## Exercise aim
Below are records; reproduce exactly the lines from the one that has "severity : Severity;" through the one that has "(** [Partial<SystemFile>], the", ends included, and nothing more.

## Dataset entries

(** * Self-healing OS simulator: the in-memory store of [server/storage.ts]

    A shallow embedding of [MemStorage] (processes, files, the log buffer,
    fault injection, healing, targeted repair and the health aggregator)
    and the properties of it that the specification states.

    Conventions of the embedding.
    - A JavaScript [number] that holds a measurement (cpu, memory) is an
      exact rational [Q]; integers (pids, sizes, timestamps) are [Z].
      Rounding of IEEE doubles is not modelled.
    - [Math.random()], [Date.now()] and [randomUUID()] are oracles: the
      n-th call of each returns the n-th value of a stream held in [Env];
      the store carries the number of calls made so far.
    - A JavaScript [Map] is the list of its entries in insertion order; an
      object held by the map is identified by the entry it sits in, so
      mutating an object reached through [Array.from(map.values())] is an
      update of that entry.
    - An uncaught [TypeError] (property access on [undefined]) is the value
      [None] of the round that raised it. *)

From Stdlib Require Import List ZArith QArith Qround Qminmax Qabs Bool Lia Lqa.
From Stdlib Require Import String Ascii DecimalString Sorted.
Import ListNotations.

Local Open Scope Q_scope.
Local Open Scope string_scope.
Local Open Scope list_scope.

(** ** shared/schema.ts *)

Inductive ProcessStatus := running | crashed | frozen | high_load.

Record Process := mkProcess {
  pid : Z;
  pname : string;
  memory : Q;
  cpu : Q;
  heartbeat : Z;
  status : ProcessStatus
}.

Record SystemFile := mkFile {
  fid : string;
  fname : string;
  path : string;
  size : Z;
  checksum : string;
  corrupted : bool;
  lastModified : Z
}.

Inductive LogType := info | warning | error | success.

Record InsertLog := mkInsertLog {
  i_type : LogType;
  i_event : string;
  i_description : string
}.

Record LogEntry := mkLog {
  lid : string;
  timestamp : Z;
  ltype : LogType;
  event : string;
  description : string
}.

Inductive HealthStatus := healthy | warn | critical.

Record SystemHealth := mkHealth {
  cpuUsage : Q;
  memoryUsage : Q;
  totalProcesses : nat;
  healthyProcesses : nat;
  faultyProcesses : Z;
  totalFiles : nat;
  corruptedFiles : nat;
  hstatus : HealthStatus;
  lastUpdated : Z
}.

Inductive FaultType := crash | freeze | high_load_fault | corruption | missing_file.
Inductive Severity := low | medium | high | crit.

(** [targetId] is [number | string]. *)
Inductive TargetId := PidId (n : Z) | FileId (s : string).

Record Fault := mkFault {
  ftype : FaultType;
  f_targetId : TargetId;
  f_targetName : string;
  severity : Severity;
  f_description : string
}.

Record HealResult := mkHeal {
  h_success : bool;
  action : string;
  targetId : TargetId;
  targetName : string;
  message : string
}.

(** [Partial<Process>], the argument of [updateProcess]. *)
Record PartialProcess := mkPartial {
  u_pid : option Z;
  u_name : option string;
  u_memory : option Q;
  u_cpu : option Q;
  u_heartbeat : option Z;
  u_status : option ProcessStatus
}.

(** [Partial<SystemFile>], the argument of [updateFile]. *)
Record PartialFile := mkPartialFile {
  u_fid : option string;
  u_fname : option string;
  u_path : option string;
  u_size : option Z;
  u_checksum : option string;
  u_corrupted : option bool;
  u_lastModified : option Z
}.

(** [SystemState], the full dashboard snapshot. *)
Record SystemState := mkState {
  s_processes : list Process;
  s_files : list SystemFile;
  s_logs : list LogEntry;
  s_health : SystemHealth
}.

(** What a route handler answers: [res.json(data)], or
    [res.status(code).json({ success: false, error })]. *)
Inductive Reply (A : Type) :=
  | Sent (data : A)
  | Refused (code : nat) (error : string).
Arguments Sent {A} data.
Arguments Refused {A} code error.

Definition status_eqb (a b : ProcessStatus) : bool :=
  match a, b with
  | running, running | crashed, crashed
  | frozen, frozen | high_load, high_load => true
  | _, _ => false
  end.

(** Field assignments on the mutable objects. *)
Definition set_status (s : ProcessStatus) (p : Process) : Process :=
  mkProcess (pid p) (pname p) (memory p) (cpu p) (heartbeat p) s.
Definition set_cpu (c : Q) (p : Process) : Process :=
  mkProcess (pid p) (pname p) (memory p) c (heartbeat p) (status p).
Definition set_memory (m : Q) (p : Process) : Process :=
  mkProcess (pid p) (pname p) m (cpu p) (heartbeat p) (status p).
Definition set_heartbeat (h : Z) (p : Process) : Process :=
  mkProcess (pid p) (pname p) (memory p) (cpu p) h (status p).
Definition set_corrupted (b : bool) (f : SystemFile) : SystemFile :=
  mkFile (fid f) (fname f) (path f) (size f) (checksum f) b (lastModified f).
Definition set_checksum (c : string) (f : SystemFile) : SystemFile :=
  mkFile (fid f) (fname f) (path f) (size f) c (corrupted f) (lastModified f).
Definition set_lastModified (t : Z) (f : SystemFile) : SystemFile :=
  mkFile (fid f) (fname f) (path f) (size f) (checksum f) (corrupted f) t.

(** ** JavaScript library functions used by the store *)

(** [arr.slice(-n)]: the last [n] elements. *)
Definition slice_last {A} (n : nat) (l : list A) : list A :=
  skipn (List.length l - n) l.

(** [s.slice(n)] and [s.slice(0, n)] on strings. *)
Fixpoint str_drop (n : nat) (s : string) : string :=
  match n, s with
  | O, _ => s
  | S n', String _ s' => str_drop n' s'
  | S _, EmptyString => EmptyString
  end.

Fixpoint str_take (n : nat) (s : string) : string :=
  match n, s with
  | S n', String c s' => String c (str_take n' s')
  | _, _ => EmptyString
  end.

(** [s.replace(/-/g, "")]. *)
Fixpoint remove_dashes (s : string) : string :=
  match s with
  | EmptyString => EmptyString
  | String c s' =>
      if Ascii.eqb c "-"%char then remove_dashes s'
      else String c (remove_dashes s')
  end.

(** Template-literal rendering of an integer. *)
Definition show_Z (z : Z) : string := NilZero.string_of_int (Z.to_int z).

(** [x.toFixed(1)]: the nearest tenth, ties upwards, sign in front. *)
Definition toFixed1 (x : Q) : string :=
  let a := Qabs x in
  let n := Qfloor (a * 10 + (1 # 2)) in
  ((if Qle_bool 0 x then "" else "-")
    ++ show_Z (n / 10) ++ "." ++ show_Z (n mod 10))%string.

Definition Qltb (x y : Q) : bool := negb (Qle_bool y x).

(** [Math.floor(x)] as an array index: a negative index reads [undefined]. *)
Definition js_index (x : Q) : option nat :=
  let z := Qfloor x in
  if (z <? 0)%Z then None else Some (Z.to_nat z).

(** ** A [Map] as its entries in insertion order *)

Section JsMap.
Context {K V : Type} (keq : K -> K -> bool).

Fixpoint map_get (k : K) (m : list (K * V)) : option V :=
  match m with
  | [] => None
  | (k', v) :: m' => if keq k k' then Some v else map_get k m'
  end.

(** [m.set(k, v)] replaces the value of an existing entry in place and
    appends a new entry otherwise. *)
Fixpoint map_set (k : K) (v : V) (m : list (K * V)) : list (K * V) :=
  match m with
  | [] => [(k, v)]
  | (k', v') :: m' =>
      if keq k k' then (k, v) :: m' else (k', v') :: map_set k v m'
  end.

(** Mutation of the object stored under [k]. *)
Fixpoint map_mutate (k : K) (f : V -> V) (m : list (K * V)) : list (K * V) :=
  match m with
  | [] => []
  | (k', v) :: m' =>
      if keq k k' then (k', f v) :: m' else (k', v) :: map_mutate k f m'
  end.

Definition map_values (m : list (K * V)) : list V := map snd m.

(** [const xs = Array.from(m.values()).filter(ok); const target = xs[i];]
    followed by assignments [g] to the fields of [target]: the [i]-th
    value satisfying [ok] is mutated where it sits. The caller has read
    [target] as [nth_error xs i] before. *)
Fixpoint mutate_kth (ok : V -> bool) (i : nat) (g : V -> V)
    (m : list (K * V)) : list (K * V) :=
  match m with
  | [] => []
  | (k, v) :: m' =>
      if ok v then
        match i with
        | O => (k, g v) :: m'
        | S i' => (k, v) :: mutate_kth ok i' g m'
        end
      else (k, v) :: mutate_kth ok i g m'
  end.
End JsMap.

(** ** The environment and the store *)

Record Env := mkEnv {
  Math_random : nat -> Q;
  Date_now : nat -> Z;
  randomUUID : nat -> string
}.

(** [Math.random()] returns a value in [[0, 1)]. *)
Definition random_unit (E : Env) : Prop :=
  forall n, 0 <= Math_random E n /\ Math_random E n < 1.

(** The clock never steps backwards. *)
Definition clock_monotone (E : Env) : Prop :=
  forall n, (Date_now E n <= Date_now E (S n))%Z.

Record MemStorage := mkStore {
  processes : list (Z * Process);
  files : list (string * SystemFile);
  logs : list LogEntry;
  initialized : bool;
  nextPid : Z
}.

(** The store together with the number of oracle calls made so far. *)
Record World := mkWorld {
  mem : MemStorage;
  rnd_calls : nat;
  now_calls : nat;
  uuid_calls : nat
}.

Definition M (A : Type) : Type := World -> A * World.

Definition ret {A} (a : A) : M A := fun w => (a, w).
Definition bind {A B} (m : M A) (k : A -> M B) : M B :=
  fun w => let (a, w') := m w in k a w'.

Declare Scope m_scope.
Delimit Scope m_scope with M.
Notation "x <- m ;; k" := (bind m (fun x => k))
  (at level 61, m at next level, right associativity) : m_scope.
Notation "m ;; k" := (bind m (fun _ => k))
  (at level 61, right associativity) : m_scope.
Local Open Scope m_scope.

Definition gets {A} (f : MemStorage -> A) : M A := fun w => (f (mem w), w).
Definition modify (f : MemStorage -> MemStorage) : M unit :=
  fun w => (tt, mkWorld (f (mem w)) (rnd_calls w) (now_calls w) (uuid_calls w)).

## Written answer
  severity : Severity;
  f_description : string
}.

Record HealResult := mkHeal {
  h_success : bool;
  action : string;
  targetId : TargetId;
  targetName : string;
  message : string
}.

(** [Partial<Process>], the argument of [updateProcess]. *)
Record PartialProcess := mkPartial {
  u_pid : option Z;
  u_name : option string;
  u_memory : option Q;
  u_cpu : option Q;
  u_heartbeat : option Z;
  u_status : option ProcessStatus
}.

(** [Partial<SystemFile>], the argument of [updateFile]. *)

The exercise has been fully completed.